I’m not so sure! These days we have FaceTime and dozens of other video and voice call services on our bodies 24/7 - and it’s so competitive among them that they are ALL free! We live in a golden age in a great many ways!
It’s awesome to learn about the engineering and history that got us to to this point.
there were so many TV ads and telemarketers pushing those plans that "the last long distance phone plan closed today" seems like it would've been a bigger story and the end-of-an-era.
Long distance plans were a regulatory invention that allowed customers to opt out of the local phone company's long distance service. Today those companies don't make monopoly profits (because everyone uses mobile phones and VoIP) so they price their bundled services reasonably. This pretty much kills the market for stand alone long distance plans, although they do seem to exist still. No market, no advertising.
But if a person can even get a traditional POTS landline (a pair of wires extending from the handset to the telco CO) at all in 2026, then: I'd imagine that choice still exists. There's probably still information about it on the back of the phone bill that shows up once every month.
But that whole business is practically dead, hence the lack of popular advertising.
It amazes me sometimes. One year, it was kit-and-parcel to move to a new place and order a real phone line (maybe with the same number -- or maybe not!), and it was important to make sensible choices for a long distance carrier. Then, MCI started offering flat-rate long distance for $50 per month. Soon after, it was common to switch to ISP-bundled VOIP to save some money, or perhaps a discount provider like MagicJack.
Then cell phone plans got cheap (Verizon was offering them for $7/mo at one point -- cheap enough for everyone in the family to have their own, and save money doing it!), and then got they got very expensive with the introduction of the pocket supercomputer, and now that pocket supercomputers are ubiquitous the plans can be cheap again.
Throughout all of these perfectly-rational and very sleepy transitions, the old telco cable plant still persists. It's in shambles, but it's present. One can see the infrastructure hanging up there on poles and connecting to houses, or down there with pedestals poking out of the ground roadside, but (at least in my city) ~nobody uses it for anything in the consumer space.

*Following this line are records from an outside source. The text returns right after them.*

(** * Smartsheet column lister

    A shallow embedding of [Smartsheet_Column_Numbers.py]: a straight-line
    script that builds a vendor client, asks it for one sheet and prints the
    sheet's name followed by one line per column.

    The script's two effects (one SDK call, a sequence of [print]s) are
    modelled in a small state-and-exception monad over an explicit [World];
    text is [string], identifiers are [Z]. *)

From Stdlib Require Import String Ascii List ZArith Lia Bool.
From Stdlib Require Import DecimalString DecimalZ.
Import ListNotations.

Open Scope list_scope.
Open Scope string_scope.

(* ================================================================= *)
(** ** Text helpers *)

(** The line terminator written by [print]. *)
Definition newline_char : ascii := Ascii.ascii_of_nat 10.
Definition newline : string := String newline_char EmptyString.

Fixpoint has_newline (s : string) : bool :=
  match s with
  | EmptyString => false
  | String c s' => if Ascii.eqb c newline_char then true else has_newline s'
  end.

Fixpoint count_newlines (s : string) : nat :=
  match s with
  | EmptyString => 0
  | String c s' =>
      (if Ascii.eqb c newline_char then 1 else 0) + count_newlines s'
  end.

(** Physical lines of a text, cut at every line terminator (Python's
    [str.splitlines] restricted to the terminator [print] uses). *)
Fixpoint splitlines (s : string) : list string :=
  match s with
  | EmptyString => []
  | String c s' =>
      if Ascii.eqb c newline_char then EmptyString :: splitlines s'
      else match splitlines s' with
           | [] => [String c EmptyString]
           | l :: ls => String c l :: ls
           end
  end.

(** The text obtained by writing each record followed by a terminator. *)
Fixpoint unlines (ls : list string) : string :=
  match ls with
  | [] => EmptyString
  | l :: ls' => l ++ newline ++ unlines ls'
  end.

(** The leading elements of a list that satisfy a test. *)
Fixpoint take_while {A : Type} (p : A -> bool) (xs : list A) : list A :=
  match xs with
  | [] => []
  | x :: xs' => if p x then x :: take_while p xs' else []
  end.

(** [contains needle s]: [needle] occurs somewhere inside [s]. *)
Definition contains (needle s : string) : Prop :=
  exists before after, s = before ++ needle ++ after.

(* ================================================================= *)
(** ** Data model *)

(** Modelled from the spec: the column identifier handed over by the vendor
    SDK, whose declaration is not part of this repository ("an identifier
    (integer or string, unique within the sheet)"). *)
Inductive ColumnId : Type :=
| IntId (n : Z)
| StrId (s : string).

(** Modelled from the spec: the SDK's enumerated column type tag ("an
    enumerated value such as TEXT_NUMBER, DATE, PICKLIST, etc., defined by
    the remote service's schema, not by this program").  A member is
    identified by its name. *)
Record ColumnType : Type := EnumMember { member_name : string }.

Definition TEXT_NUMBER : ColumnType := EnumMember "TEXT_NUMBER".
Definition DATE : ColumnType := EnumMember "DATE".
Definition PICKLIST : ColumnType := EnumMember "PICKLIST".

(** The attributes the script reads from a column: [col.title], [col.id],
    [col.type]. *)
Module Column.
Record t : Type := mk { title : string; id : ColumnId; type : ColumnType }.
End Column.

(** The sheet object handed back by the fetch.  The script reads
    [sheet.name] and [sheet.columns]; the sheet's own identifier is carried
    along and never read. *)
Module Sheet.
Record t : Type := mk { id : Z; name : string; columns : list Column.t }.
End Sheet.

(* ================================================================= *)
(** ** f-string interpolation *)

(** [{value}] inside an f-string renders the value through its [__format__]
    with an empty format specification, i.e. its [str]. *)
Class Format (A : Type) : Type := format : A -> string.

#[export] Instance Format_str : Format string := fun s => s.

(** [str] of a Python integer: decimal digits, a leading minus sign for
    negative numbers. *)
#[export] Instance Format_int : Format Z :=
  fun n => NilZero.string_of_int (Z.to_int n).

(** Reading a decimal numeral back (Python's [int(text)] on such text). *)
Definition parse_int (text : string) : option Z :=
  option_map Z.of_int (NilZero.int_of_string text).

#[export] Instance Format_ColumnId : Format ColumnId :=
  fun i => match i with
           | IntId n => format n
           | StrId s => format s
           end.

#[export] Instance Format_ColumnType : Format ColumnType :=
  fun t => member_name t.

(** An f-string is the concatenation of its literal and interpolated
    pieces, left to right. *)
Definition f_string (pieces : list string) : string :=
  fold_right append EmptyString pieces.

(* ================================================================= *)
(** ** The world the script runs in *)

(** The three ways the remote call can fail. *)
Inductive Failure : Type :=
| AuthorizationFailure
| NotFoundFailure
| TransportFailure.

Inductive Exception : Type :=
| ApiError (f : Failure)
| AttributeError (attribute : string)
| UnicodeEncodeError (text : string).

(** What the remote service answers to a credential and a sheet identifier. *)
Definition Service : Type := string -> Z -> Sheet.t + Failure.

(** An outbound request: the sheet-metadata fetch. *)
Inductive Request : Type :=
| FetchSheet (token : string) (sheet_id : Z).

Record World : Type := mkWorld {
  stdout : string;                    (* text written to standard output *)
  stderr : list Exception;            (* uncaught exceptions reported *)
  network : list Request;             (* outbound requests, oldest first *)
  remote : Service;                   (* state of the remote service *)
  files : list (string * string);     (* local files: path, content *)
  encodes : string -> bool            (* texts standard output can encode *)
}.

(** A freshly started process whose standard output encodes the texts
    accepted by [enc]. *)
Definition boot_on (enc : string -> bool) (svc : Service)
                   (fs : list (string * string)) : World :=
  {| stdout := EmptyString; stderr := []; network := [];
     remote := svc; files := fs; encodes := enc |}.

(** A freshly started process whose standard output encodes every text
    (a UTF-8 terminal or pipe). *)
Definition boot (svc : Service) (fs : list (string * string)) : World :=
  {| stdout := EmptyString; stderr := []; network := [];
     remote := svc; files := fs; encodes := fun _ => true |}.

(** An output encoding limited to 7-bit characters. *)
Fixpoint ascii_only (text : string) : bool :=
  match text with
  | EmptyString => true
  | String c text' => Nat.ltb (nat_of_ascii c) 128 && ascii_only text'
  end.

(* ================================================================= *)
(** ** Script monad: state plus exceptions *)

Inductive Result (A : Type) : Type :=
| Ok (a : A)
| Raised (e : Exception).
Arguments Ok {A} a.
Arguments Raised {A} e.

Definition Script (A : Type) : Type := World -> Result A * World.

Definition ret {A : Type} (a : A) : Script A := fun w => (Ok a, w).

Definition raise {A : Type} (e : Exception) : Script A :=
  fun w => (Raised e, w).

Definition bind {A B : Type} (m : Script A) (k : A -> Script B) : Script B :=
  fun w => match m w with
           | (Ok a, w') => k a w'
           | (Raised e, w') => (Raised e, w')
           end.

Declare Scope script_scope.
Delimit Scope script_scope with script.
Notation "x <- m ;; k" := (bind m (fun x => k))
  (at level 61, m at next level, right associativity) : script_scope.
Notation "m ;; k" := (bind m (fun _ => k))
  (at level 61, right associativity) : script_scope.
Open Scope script_scope.

(** [print(text)]: the text and a line terminator go to standard output.
    The stream encodes the text before it writes anything of it; a text it
    cannot encode raises and leaves the output as it was. *)
Definition print (text : string) : Script unit :=
  fun w =>
    if encodes w text then
      (Ok tt,
       {| stdout := stdout w ++ text ++ newline; stderr := stderr w;
          network := network w; remote := remote w; files := files w;
          encodes := encodes w |})
    else (Raised (UnicodeEncodeError text), w).

(** [for x in xs: body x]. *)
Fixpoint for_each {A : Type} (xs : list A) (body : A -> Script unit)
  : Script unit :=
  match xs with
  | [] => ret tt
  | x :: xs' => body x ;; for_each xs' body
  end.

(* ================================================================= *)
(** ** The vendor client *)

(** Modelled from the spec: the vendor client library, which is not part of
    this repository.  A client holds the credential and the switch set by
    [errors_as_exceptions]; [get_sheet] performs one network request and
    hands back the sheet, and on one of the three failures either raises
    (switch on: "surface all such failures as hard stops") or hands back an
    error object in place of the sheet (switch off). *)
Record Client : Type := mkClient {
  access_token : string;
  raise_exceptions : bool
}.

Inductive SdkObject : Type :=
| SheetObject (s : Sheet.t)
| ErrorObject (f : Failure).

Definition Smartsheet (token : string) : Client :=
  {| access_token := token; raise_exceptions := false |}.

Definition errors_as_exceptions (c : Client) (preference : bool) : Client :=
  {| access_token := access_token c; raise_exceptions := preference |}.

Definition send (r : Request) : Script unit :=
  fun w => (Ok tt,
            {| stdout := stdout w; stderr := stderr w;
               network := (network w ++ [r])%list; remote := remote w;
               files := files w; encodes := encodes w |}).

Definition answer (token : string) (sheet_id : Z)
  : Script (Sheet.t + Failure) :=
  fun w => (Ok (remote w token sheet_id), w).

(** Modelled from the spec: [Sheets.get_sheet] of the vendor client ("performs
    one network request to fetch full sheet metadata"). *)
Definition get_sheet (c : Client) (sheet_id : Z) : Script SdkObject :=
  send (FetchSheet (access_token c) sheet_id) ;;
  r <- answer (access_token c) sheet_id ;;
  match r with
  | inl s => ret (SheetObject s)
  | inr f => if raise_exceptions c then raise (ApiError f)
             else ret (ErrorObject f)
  end.

(** Attribute access [obj.name] and [obj.columns]. *)
Definition get_name (obj : SdkObject) : Script string :=
  match obj with
  | SheetObject s => ret (Sheet.name s)
  | ErrorObject _ => raise (AttributeError "name")
  end.

Definition get_columns (obj : SdkObject) : Script (list Column.t) :=
  match obj with
  | SheetObject s => ret (Sheet.columns s)
  | ErrorObject _ => raise (AttributeError "columns")
  end.

(* ================================================================= *)
(** ** The script *)

(** [f"Columns for sheet '{sheet.name}':"] *)
Definition header_line (sheet_name : string) : string :=
  f_string ["Columns for sheet '"; format sheet_name; "':"].

(** [f"- {col.title} (ID: {col.id}, Type: {col.type})"] *)
Definition column_line (col : Column.t) : string :=
  f_string ["- "; format (Column.title col);
            " (ID: "; format (Column.id col);
            ", Type: "; format (Column.type col); ")"].

(** The body of the script, with the two configuration constants as
    arguments. *)
Definition column_lister (ACCESS_TOKEN : string) (SHEET_ID : Z)
  : Script unit :=
  let smartsheet_client := Smartsheet ACCESS_TOKEN in
  let smartsheet_client := errors_as_exceptions smartsheet_client true in
  sheet <- get_sheet smartsheet_client SHEET_ID ;;
  sheet_name <- get_name sheet ;;
  print (header_line sheet_name) ;;
  columns <- get_columns sheet ;;
  for_each columns (fun col => print (column_line col)).

Definition ACCESS_TOKEN : string := "YOUR_ACCESS_TOKEN".
Definition SHEET_ID : Z := 1234567890123456.

Definition main : Script unit := column_lister ACCESS_TOKEN SHEET_ID.

(** Running a script as a process: falling off the end exits with status 0;
    an uncaught exception is reported on standard error and the exit status
    is 1. *)
Record Outcome : Type := mkOutcome { final : World; exit_status : Z }.

Definition run_process (script : Script unit) (w : World) : Outcome :=
  match script w with
  | (Ok _, w') => {| final := w'; exit_status := 0 |}
  | (Raised e, w') =>
      {| final := {| stdout := stdout w'; stderr := (stderr w' ++ [e])%list;
                     network := network w'; remote := remote w';
                     files := files w'; encodes := encodes w' |};
         exit_status := 1 |}
  end.

(** A run of the script with the given configuration against a service,
    on a standard output that encodes every text. *)
Definition run (token : string) (sheet_id : Z) (svc : Service)
                (fs : list (string * string)) : Outcome :=
  run_process (column_lister token sheet_id) (boot svc fs).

I suppose tech companies like Google are the modern equivalent, but they don't seem to do quite as much cool stuff.
https://long-lines.net/ and the coldwarcomms group are always interesting as well.

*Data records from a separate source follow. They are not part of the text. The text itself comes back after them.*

(** * flocker.control._protocol: the control service / convergence agent protocol

    A shallow embedding of [flocker/control/_protocol.py]: the [Big] AMP
    argument (chunking of values larger than [MAX_VALUE_LENGTH]), the
    [CachingEncoder], [SerializableArgument], the [ControlServiceLocator]
    and the fan-out engine of [ControlAMPService].

    Python code that mutates dictionaries in place and may raise is written
    in a state-and-exception monad: the state survives a raise, as the
    mutations of a Python object do. *)

From Stdlib Require Import Strings.Byte.
From Equations.Prop Require Import Equations Logic.
From stdpp Require Import gmap strings list pretty.

Set Default Proof Using "Type".

(** ** Exceptions and the state-and-exception monad *)

Inductive exn : Type :=
  | KeyError
  | NameError
  | TypeError
  | RemoteError (code : nat)
  | UnhandledCommand
  | FuelExhausted
  | AttributeError
  | AssertionError.

Global Instance exn_eq_dec : EqDecision exn.
Proof. solve_decision. Defined.

Inductive outcome (A : Type) : Type :=
  | Returns (a : A)
  | Raises (e : exn).
Arguments Returns {A} a.
Arguments Raises {A} e.

Definition M (S A : Type) : Type := S → outcome A * S.

Global Instance M_ret {S} : MRet (M S) := λ A a s, (Returns a, s).
Global Instance M_bind {S} : MBind (M S) := λ A B f m s,
  match m s with
  | (Returns a, s') => f a s'
  | (Raises e, s') => (Raises e, s')
  end.

Definition raise {S A} (e : exn) : M S A := λ s, (Raises e, s).
Definition modify {S} (f : S → S) : M S unit := λ s, (Returns tt, f s).

(** [for x in l: body(x)]: the loop stops at the first raise. *)
Fixpoint for_each {S A} (l : list A) (body : A → M S unit) : M S unit :=
  match l with
  | [] => mret tt
  | x :: l' => body x ;; for_each l' body
  end.

Abbreviation bytes := (list byte).

(** [twisted.protocols.amp.MAX_VALUE_LENGTH], the largest value an AMP box
    can carry (0xffff). *)
Definition MAX_VALUE_LENGTH : nat := Z.to_nat 65535.

(** ["%s.%d" % (name, counter)] *)
Definition chunk_key (name : string) (counter : nat) : string :=
  name +:+ "." +:+ pretty counter.
(** The history of a run of [start] keeps this order. *)
Ltac in_order :=
  repeat first [progress cbn [app] | rewrite <- app_assoc | rewrite app_nil_r];
  repeat
    first
      [ apply only_after_nil
      | apply only_after_seen;
          [ cbv beta; first [reflexivity | eexists; reflexivity] | reflexivity ]
      | apply only_after_skip; [reflexivity |]
      | apply only_after_skip_app; [apply resolver_event_not_Go; assumption |] ].

Section OrchestratorExtras.

Context {W : Type} `{Collaborators W}.

Variable ETHTXMANAGER : string.
Variable StateMigrationName : string.

(** X14.  [start] returns to its caller only when the configuration cannot be
    loaded: it returns that error, having called nothing else.  In every
    other run the process ends inside [start] or waits for signals, so the
    final [return nil] is never reached. *)
Theorem start_returns_only_the_configuration_error
  (cliCtx : cli_Context) (signals : list os_Signal) (w w' : W)
  (r : option error) (t : list Event) :
  start ETHTXMANAGER StateMigrationName cliCtx signals w = (Returned r, w', t) ->
  exists c err,
    config_Load cliCtx w = ((c, Some err), w') /\
    r = Some err /\
    t = [EvConfigLoad (c, Some err)].
Proof.
  intros Hrun. run_start_events Hrun.
  eauto.
Qed.


(** X15.  [start] never invokes a cancellation handle, whatever the selection,
    the configuration and the signals: the list it hands to [waitSignal]
    is always empty. *)
Theorem start_never_cancels
  (cliCtx : cli_Context) (signals : list os_Signal) (w : W) :
  cancel_calls (snd (start ETHTXMANAGER StateMigrationName cliCtx signals w)) = [].
Proof.
  destruct (start ETHTXMANAGER StateMigrationName cliCtx signals w)
    as [[out w'] t] eqn:Hrun.
  cbn [snd]. unfold cancel_calls.
  run_start Hrun; readings; reflexivity.
Qed.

For anyone who wants a fun entry point into the rabbit hole, I'd recommend https://en.wikipedia.org/wiki/Project_Offices
Microwave is line-of-sight so here on the Colorado front range and deeper into the mountains there's a bunch of sites high up on mountain tops that connect more remote towns. It's always fun to stumble across them when hiking, and I've made a point now of visiting some of the ones that are trail accessible to take photos. The juxtaposition of industrial equipment with the scenery is very striking and it's been fun to take film photos and submit them to the gallery on long-lines.com. Sometimes I worry someone might mistake some of my B&W photos as being much older than they actually are!
There's a bunch of amazing videos from the era on the AT&T archives channel on youtube, they're a lot of fun. It's easy to forget how groundbreaking this was at the time! https://www.youtube.com/@ATTTechChannel
drewnick•1h ago
This was a great article and put some context around it. It's interesting that many of these stations are basically apocalypse bunkers to keep equipment shielded for military use. There are many sites with the equipment still just sitting there untouched, slowly aging away.